Task objective - Please copy all of the records exactly, leaving nothing out.

Data in this exercise -

# # #

Section WithBuiltins.
Context {B : Builtins}.

Lemma classify_confidence_facts :
  forall prompt sys n cfg fp h rnd,
    0 <= confidenceSteepness cfg ->
    let r := fst (classifyByRules prompt sys n cfg fp h rnd) in
    1 / 2 <= confidence r <= 1 /\
    (tier r = None -> confidence r < confidenceThreshold cfg) /\
    (tier r <> None ->
       confidenceThreshold cfg <= confidence r \/
       (tier r = Some REASONING /\ 0.85 <= confidence r)).
Proof.
  intros prompt sys n cfg fp h rnd Hs r.
  destruct (le_lt_dec 2 (List.length (reasoningMatches prompt cfg))) as [Hm|Hm].
  - destruct (classify_override prompt sys n cfg fp h rnd Hm) as [Ht Hc].
    fold r in Ht, Hc. rewrite Hc, Ht.
    destruct (calibrate_facts
                (Rmax (weightedScoreOf prompt sys n cfg) 0.3)
                (confidenceSteepness cfg)) as [[_ Hlt] _].
    assert (Hmax : 0.85 <= Rmax (calibrateConfidence
                                   (Rmax (weightedScoreOf prompt sys n cfg) 0.3)
                                   (confidenceSteepness cfg)) 0.85 < 1).
    { split; [apply Rmax_r | apply Rmax_lub_lt; lra]. }
    split; [lra|]. split; [discriminate|]. intros _. right. split; [reflexivity|lra].
  - destruct (classify_no_override prompt sys n cfg fp h rnd Hm) as (Hc & Ht & _).
    fold r in Ht, Hc. cbv zeta in Hc, Ht. rewrite Hc, Ht.
    set (d := calculateTierWithHysteresis _ _ _ _).
    destruct (calibrate_facts (td_distance d) (confidenceSteepness cfg))
      as [[_ Hlt] [Hhalf _]].
    pose proof (hysteresis_distance_nonneg (weightedScoreOf prompt sys n cfg)
                  (tierBoundaries cfg) (historyOf fp h) 0.05) as Hd.
    fold d in Hd.
    assert (1 / 2 <= calibrateConfidence (td_distance d) (confidenceSteepness cfg)).
    { apply Hhalf. nra. }
    split; [lra|].
    destruct (Rlt_dec _ (confidenceThreshold cfg)) as [Hl|Hl].
    + split; [intros _; exact Hl | intros Hn; now elim Hn].
    + split; [|intros _; left; now apply Rnot_lt_le].
      intros E. exfalso.
      now apply (hysteresis_tier_some (weightedScoreOf prompt sys n cfg)
                   (tierBoundaries cfg) (historyOf fp h) 0.05).
Qed.
(** The value or error of the call, with the log it leaves. *)
Definition analyzeProject (folder : string)
  : outcome AnalysisResult * list LogEntry :=
  let folder := trim folder in
  let resolvedPath := path_normalize folder in
  match disk resolvedPath with
  | None =>
      (Thrown ("Folder does not exist: " +:+ resolvedPath),
       [ErrorFolderDoesNotExist resolvedPath])
  | Some (File _) =>
      (* [fs.readdirSync] throws on a path that is not a directory *)
      (Thrown ("ENOTDIR: not a directory, scandir '" +:+ resolvedPath +:+ "'"), [])
  | Some (Dir entries) =>
      let files := listFilesRecursively resolvedPath entries in
      let st := analyzeFiles files in
      (Returned st.1, st.2)
  end.

(** What a file adds to the aggregate. *)
Definition contribution (file : string) : ParseResult :=
  match getParserForFile parsers file with
  | Some parser =>
      match parseFile parser file with
      | Returned result => result
      | Thrown _ => mkParseResult None None
      end
  | None => mkParseResult None None
  end.

(** The [{file, error}] pairs of the files that failed to parse. *)
Definition parseFailures (files : list string) : list (string * string) :=
  omap (fun file =>
          match getParserForFile parsers file with
          | Some parser =>
              match parseFile parser file with
              | Returned _ => None
              | Thrown err => Some (file, err)
              end
          | None => None
          end) (codeFiles files).
End Analyzer.

(** ** What a run of the analyzer amounts to *)

(** The log entry, if any, that one iteration of the loop leaves. *)
Definition fileLog (parsers : list ILanguageParser) (file : string) : list LogEntry :=
  match getParserForFile parsers file with
  | None => [WarnNoParserFound file]
  | Some parser =>
      match parseFile parser file with
      | Returned _ => []
      | Thrown err => [ErrorAnalyzingFile file err]
      end
  end.

(** The same parser, returning nothing where it would throw. *)
Definition quiet (parser : ILanguageParser) : ILanguageParser :=
  mkParser (parserName parser) (canHandle parser)
           (fun filePath =>
              match parseFile parser filePath with
              | Returned result => Returned result
              | Thrown _ => Returned (mkParseResult None None)
              end).

(** What the default registry does with a path that ends with [.ts] or
    [.js]. *)
Definition parseByExtension (tsParseFile babelParseFile : string -> outcome ParseResult)
    (file : string) : outcome ParseResult :=
  if endsWith file ".ts" then tsParseFile file else babelParseFile file.

(** A path that some parser of the registry can handle. *)
Definition recognized (parsers : list ILanguageParser) (file : string) : bool :=
  match getParserForFile parsers file with
  | Some _ => true
  | None => false
  end.

Definition outcome_functions (o : outcome ParseResult) : list FunctionAnalysis :=
  match o with
  | Returned result => default [] (pr_functions result)
  | Thrown _ => []
  end.

Definition outcome_classes (o : outcome ParseResult) : list ClassAnalysis :=
  match o with
  | Returned result => default [] (pr_classes result)
  | Thrown _ => []
  end.

Definition outcome_log (file : string) (o : outcome ParseResult) : list LogEntry :=
  match o with
  | Returned _ => []
  | Thrown err => [ErrorAnalyzingFile file err]
  end.

(** ** The chunker over a store of mutable objects

    JavaScript values are references into a store of arrays and records, so
    that sharing and mutation are explicit: [alloc] is an array or object
    literal, [push] is [Array.prototype.push], and every read goes through
    the store.  A computation takes a store and gives back its result, a
    value or a thrown error, together with the store it leaves. *)

Module Store.

Definition loc := nat.

Inductive value : Type :=
| VUndefined
| VNumber (z : Z)
| VString (s : string)
| VRef (l : loc).

Inductive object : Type :=
| OArray (elems : list value)
| ORecord (fields : list (string * value)).

Definition store := list object.

Definition M (A : Type) : Type := store -> outcome A * store.

Definition ret {A : Type} (a : A) : M A := fun s => (Returned a, s).

Definition throw {A : Type} (message : string) : M A := fun s => (Thrown message, s).

Definition bind {A B : Type} (m : M A) (k : A -> M B) : M B :=
  fun s =>
    match m s with
    | (Returned a, s') => k a s'
    | (Thrown message, s') => (Thrown message, s')
    end.

Notation "x <- m ;; k" := (bind m (fun x => k))
  (at level 100, m at level 99, right associativity).
Notation "m ;;; k" := (bind m (fun _ => k))
  (at level 100, right associativity).

(** An array or object literal: a new object at a new location. *)
Definition alloc (o : object) : M value :=
  fun s => (Returned (VRef (length s)), s ++ [o]).

Definition load (l : loc) : M object :=
  fun s =>
    match s !! l with
    | Some o => (Returned o, s)
    | None => (Thrown "ReferenceError: no object at this location", s)
    end.

(** [arr.push(v)]: the one operation that writes into an existing object. *)
Definition push (arr v : value) : M unit :=
  fun s =>
    match arr with
    | VRef l =>
        match s !! l with
        | Some (OArray elems) => (Returned tt, <[l := OArray (elems ++ [v])]> s)
        | _ => (Thrown "TypeError: push is not a function", s)
        end
    | _ => (Thrown "TypeError: push is not a function", s)
    end.

Definition lookupField (fields : list (string * value)) (key : string) : value :=
  match List.find (fun kv => String.eqb kv.1 key) fields with
  | Some kv => kv.2
  | None => VUndefined
  end.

# # #

Result of this exercise -
Section WithBuiltins.
Context {B : Builtins}.

Lemma classify_confidence_facts :
  forall prompt sys n cfg fp h rnd,
    0 <= confidenceSteepness cfg ->
    let r := fst (classifyByRules prompt sys n cfg fp h rnd) in
    1 / 2 <= confidence r <= 1 /\
    (tier r = None -> confidence r < confidenceThreshold cfg) /\
    (tier r <> None ->
       confidenceThreshold cfg <= confidence r \/
       (tier r = Some REASONING /\ 0.85 <= confidence r)).
Proof.
  intros prompt sys n cfg fp h rnd Hs r.
  destruct (le_lt_dec 2 (List.length (reasoningMatches prompt cfg))) as [Hm|Hm].
  - destruct (classify_override prompt sys n cfg fp h rnd Hm) as [Ht Hc].
    fold r in Ht, Hc. rewrite Hc, Ht.
    destruct (calibrate_facts
                (Rmax (weightedScoreOf prompt sys n cfg) 0.3)
                (confidenceSteepness cfg)) as [[_ Hlt] _].
    assert (Hmax : 0.85 <= Rmax (calibrateConfidence
                                   (Rmax (weightedScoreOf prompt sys n cfg) 0.3)
                                   (confidenceSteepness cfg)) 0.85 < 1).
    { split; [apply Rmax_r | apply Rmax_lub_lt; lra]. }
    split; [lra|]. split; [discriminate|]. intros _. right. split; [reflexivity|lra].
  - destruct (classify_no_override prompt sys n cfg fp h rnd Hm) as (Hc & Ht & _).
    fold r in Ht, Hc. cbv zeta in Hc, Ht. rewrite Hc, Ht.
    set (d := calculateTierWithHysteresis _ _ _ _).
    destruct (calibrate_facts (td_distance d) (confidenceSteepness cfg))
      as [[_ Hlt] [Hhalf _]].
    pose proof (hysteresis_distance_nonneg (weightedScoreOf prompt sys n cfg)
                  (tierBoundaries cfg) (historyOf fp h) 0.05) as Hd.
    fold d in Hd.
    assert (1 / 2 <= calibrateConfidence (td_distance d) (confidenceSteepness cfg)).
    { apply Hhalf. nra. }
    split; [lra|].
    destruct (Rlt_dec _ (confidenceThreshold cfg)) as [Hl|Hl].
    + split; [intros _; exact Hl | intros Hn; now elim Hn].
    + split; [|intros _; left; now apply Rnot_lt_le].
      intros E. exfalso.
      now apply (hysteresis_tier_some (weightedScoreOf prompt sys n cfg)
                   (tierBoundaries cfg) (historyOf fp h) 0.05).
Qed.
(** The value or error of the call, with the log it leaves. *)
Definition analyzeProject (folder : string)
  : outcome AnalysisResult * list LogEntry :=
  let folder := trim folder in
  let resolvedPath := path_normalize folder in
  match disk resolvedPath with
  | None =>
      (Thrown ("Folder does not exist: " +:+ resolvedPath),
       [ErrorFolderDoesNotExist resolvedPath])
  | Some (File _) =>
      (* [fs.readdirSync] throws on a path that is not a directory *)
      (Thrown ("ENOTDIR: not a directory, scandir '" +:+ resolvedPath +:+ "'"), [])
  | Some (Dir entries) =>
      let files := listFilesRecursively resolvedPath entries in
      let st := analyzeFiles files in
      (Returned st.1, st.2)
  end.

(** What a file adds to the aggregate. *)
Definition contribution (file : string) : ParseResult :=
  match getParserForFile parsers file with
  | Some parser =>
      match parseFile parser file with
      | Returned result => result
      | Thrown _ => mkParseResult None None
      end
  | None => mkParseResult None None
  end.

(** The [{file, error}] pairs of the files that failed to parse. *)
Definition parseFailures (files : list string) : list (string * string) :=
  omap (fun file =>
          match getParserForFile parsers file with
          | Some parser =>
              match parseFile parser file with
              | Returned _ => None
              | Thrown err => Some (file, err)
              end
          | None => None
          end) (codeFiles files).
End Analyzer.

(** ** What a run of the analyzer amounts to *)

(** The log entry, if any, that one iteration of the loop leaves. *)
Definition fileLog (parsers : list ILanguageParser) (file : string) : list LogEntry :=
  match getParserForFile parsers file with
  | None => [WarnNoParserFound file]
  | Some parser =>
      match parseFile parser file with
      | Returned _ => []
      | Thrown err => [ErrorAnalyzingFile file err]
      end
  end.

(** The same parser, returning nothing where it would throw. *)
Definition quiet (parser : ILanguageParser) : ILanguageParser :=
  mkParser (parserName parser) (canHandle parser)
           (fun filePath =>
              match parseFile parser filePath with
              | Returned result => Returned result
              | Thrown _ => Returned (mkParseResult None None)
              end).

(** What the default registry does with a path that ends with [.ts] or
    [.js]. *)
Definition parseByExtension (tsParseFile babelParseFile : string -> outcome ParseResult)
    (file : string) : outcome ParseResult :=
  if endsWith file ".ts" then tsParseFile file else babelParseFile file.

(** A path that some parser of the registry can handle. *)
Definition recognized (parsers : list ILanguageParser) (file : string) : bool :=
  match getParserForFile parsers file with
  | Some _ => true
  | None => false
  end.

Definition outcome_functions (o : outcome ParseResult) : list FunctionAnalysis :=
  match o with
  | Returned result => default [] (pr_functions result)
  | Thrown _ => []
  end.

Definition outcome_classes (o : outcome ParseResult) : list ClassAnalysis :=
  match o with
  | Returned result => default [] (pr_classes result)
  | Thrown _ => []
  end.

Definition outcome_log (file : string) (o : outcome ParseResult) : list LogEntry :=
  match o with
  | Returned _ => []
  | Thrown err => [ErrorAnalyzingFile file err]
  end.

(** ** The chunker over a store of mutable objects

    JavaScript values are references into a store of arrays and records, so
    that sharing and mutation are explicit: [alloc] is an array or object
    literal, [push] is [Array.prototype.push], and every read goes through
    the store.  A computation takes a store and gives back its result, a
    value or a thrown error, together with the store it leaves. *)

Module Store.

Definition loc := nat.

Inductive value : Type :=
| VUndefined
| VNumber (z : Z)
| VString (s : string)
| VRef (l : loc).

Inductive object : Type :=
| OArray (elems : list value)
| ORecord (fields : list (string * value)).

Definition store := list object.

Definition M (A : Type) : Type := store -> outcome A * store.

Definition ret {A : Type} (a : A) : M A := fun s => (Returned a, s).

Definition throw {A : Type} (message : string) : M A := fun s => (Thrown message, s).

Definition bind {A B : Type} (m : M A) (k : A -> M B) : M B :=
  fun s =>
    match m s with
    | (Returned a, s') => k a s'
    | (Thrown message, s') => (Thrown message, s')
    end.

Notation "x <- m ;; k" := (bind m (fun x => k))
  (at level 100, m at level 99, right associativity).
Notation "m ;;; k" := (bind m (fun _ => k))
  (at level 100, right associativity).

(** An array or object literal: a new object at a new location. *)
Definition alloc (o : object) : M value :=
  fun s => (Returned (VRef (length s)), s ++ [o]).

Definition load (l : loc) : M object :=
  fun s =>
    match s !! l with
    | Some o => (Returned o, s)
    | None => (Thrown "ReferenceError: no object at this location", s)
    end.

(** [arr.push(v)]: the one operation that writes into an existing object. *)
Definition push (arr v : value) : M unit :=
  fun s =>
    match arr with
    | VRef l =>
        match s !! l with
        | Some (OArray elems) => (Returned tt, <[l := OArray (elems ++ [v])]> s)
        | _ => (Thrown "TypeError: push is not a function", s)
        end
    | _ => (Thrown "TypeError: push is not a function", s)
    end.

Definition lookupField (fields : list (string * value)) (key : string) : value :=
  match List.find (fun kv => String.eqb kv.1 key) fields with
  | Some kv => kv.2
  | None => VUndefined
  end.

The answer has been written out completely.